Under Missouri state guidelines, isolation rooms are supposed to be classroom or meeting sized rooms with the same type of lighting, ventilation and ceiling height as any other room in the school.
But even in the best cases, the FACT team said isolation takes its toll on children.
"They will display behaviors such as crying, being curled up in a fetal position. They may strip their clothing. They may soil themselves. Urination or defecation. Sometimes using that waste, smearing it in the room. Those are all desperate measures for a child to get out," said Kacee Machino, advocacy team lead at FACT.
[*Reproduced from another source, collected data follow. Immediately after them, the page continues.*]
(* ===== verification/Boot.v ===== *)
(** From reset to the scheduler: kernel/entry.S and start() of
    kernel/start.c on each core, kernel/plic.c, and main() of kernel/main.c on
    all cores at once.

    main() is a program of calls for each core.  The calls that change the
    core itself, the interrupt controller, kernel_pagetable or [started] have
    their effect here; the others (the tables of the kernel) are steps without
    effect on this state, modelled in the files of their components. *)
From S2P Require Import Prelude Mem Kalloc Vm VmSpec Uart Trap Hart Asm AsmSpec TrapHart TrapPath.

(** * start.c *)

Section start.
Context `{Y : Symbols}.

Definition timerinit : M hart unit :=
  let! x := r_csr MIE in
  w_csr MIE (Z.lor x (sbits MIE_STIE)) ;;
  let! x := r_csr MENVCFG in
  w_csr MENVCFG (Z.lor x (Z.shiftl 1 63)) ;;
  let! x := r_csr MCOUNTEREN in
  w_csr MCOUNTEREN (Z.lor x 2) ;;
  let! x := r_csr TIME in
  w_csr STIMECMP (u64 (x + 1000000)).

(** The conversion of [id] from int to uint64 extends the sign. *)
Definition start : M hart unit :=
  let! x := r_csr MSTATUS in
  let x := clear64 x (sbits MSTATUS_MPP_MASK) in
  let x := Z.lor x (sbits MSTATUS_MPP_S) in
  w_csr MSTATUS x ;;
  w_csr MEPC main_addr ;;
  w_csr SATP 0 ;;
  w_csr MEDELEG 0xffff ;;
  w_mideleg 0xffff ;;
  let! x := r_sie in
  w_sie (Z.lor (Z.lor x (sbits SIE_SEIE)) (sbits SIE_STIE)) ;;
  w_csr PMPADDR0 0x3fffffffffffff ;;
  w_csr PMPCFG0 0xf ;;
  timerinit ;;
  let! x := r_csr MHARTID in
  let id := s32 x in
  w_tp (u64 id) ;;
  modify mret.

(** A core after reset; _entry is on the page [page]. *)
Definition reset (page : Z) : M hart unit := run page page entry ;; start.
End start.

Definition cpuid (h : hart) : Z := s32 (h_x h TP).

(** * plic.c *)

(** The interrupt controller: its registers are read and written by address. *)
Class PlicDev (P : Type) := {
  plic_read : Z -> P -> Z * P;
  plic_write : Z -> Z -> P -> P;
  (** what a priority, enable or threshold register holds *)
  plic_setting : Z -> P -> Z
}.

Definition PLIC_SENABLE (hart : Z) : Z := PLIC + 0x2080 + hart * 0x100.
Definition PLIC_SPRIORITY (hart : Z) : Z := PLIC + 0x201000 + hart * 0x2000.
Definition PLIC_SCLAIM (hart : Z) : Z := PLIC + 0x201004 + hart * 0x2000.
After hearing Bono's story, we asked the Francis Howell school district to show us the isolation room at Warren elementary.
"We also have plexiglass in all the windows. Those were replaced after an incident a few years ago," said Will Vanderpool, director of alternative learning with the Francis Howell school district.
Vanderpool took us inside the room Bono says her son was kept in.
"The rooms are going to have ventilation, they're going to have lighting, they're all going to be padded," said Vanderpool.
Vanderpool said every school in their district has an isolation room.
I-Team: Are you putting children in these rooms as a form of punishment?
"Absolutely not. We would never use this as a form of punishment. The only time this room would be used would be to make sure the child, the staff and other students are safe," said Vanderpool.
I-Team: Are you involved on that level? Are you in the classrooms where kids misbehave? How do you know?
"You're right. There are 19 buildings in the district. I do rely on the building administrator, counselors to follow policy.
And if they don't follow policy, don't count on any government agency to hold the district accountable.
Vanderpool said Francis Howell doesn't share data about isolation room use with the state or federal government and they're not required to.
I-Team: Do you think that's problematic? You're telling me you're following all the guidelines, but there is no way of verifying that.
"Correct, I do. I think it would be healthy in our system to have checks and balances. Every district is expected to follow the policy and expected to monitor themselves," said Vanderpool.
I-Team: can you see how being locked in a room like this could cause trauma to a student?
"Students, even the little ones, they're kicking, they're biting. That event is traumatic for everyone involved. We've had staff with broken arms, we've had staff with broken jaws, concussions," said Vanderpool.
Vanderpool says workman's compensation claims within the district have gone up almost 50 percent in recent years. More than 120 claims were filed in the 2017-2018 school year.
Without the rooms, Dr. Vanderpool says staff would be forced to use restraint techniques on unmanageable students.
As for Frankie? Bono says the experience traumatized him so badly she pulled him out of Warren Elementary.
"We can't even drive by the school without him having a panic attack thinking about going to that school again," said Bono.
That was nearly two years ago. So why is she telling her story now?
"I think the rooms need to go. They're not even rooms, they're padded closets, they're isolation rooms like you would find in a prison. And that is not appropriate for a school," said Bono.
The Francis Howell School District claims they use isolation rooms around 150 times a year, but also say that that number is decreasing.
There are two bills in Congress right now that seek to ban the use of these rooms altogether. That effort is actually being led by a teen activist with autism who himself was traumatized by being in these rooms repeatedly.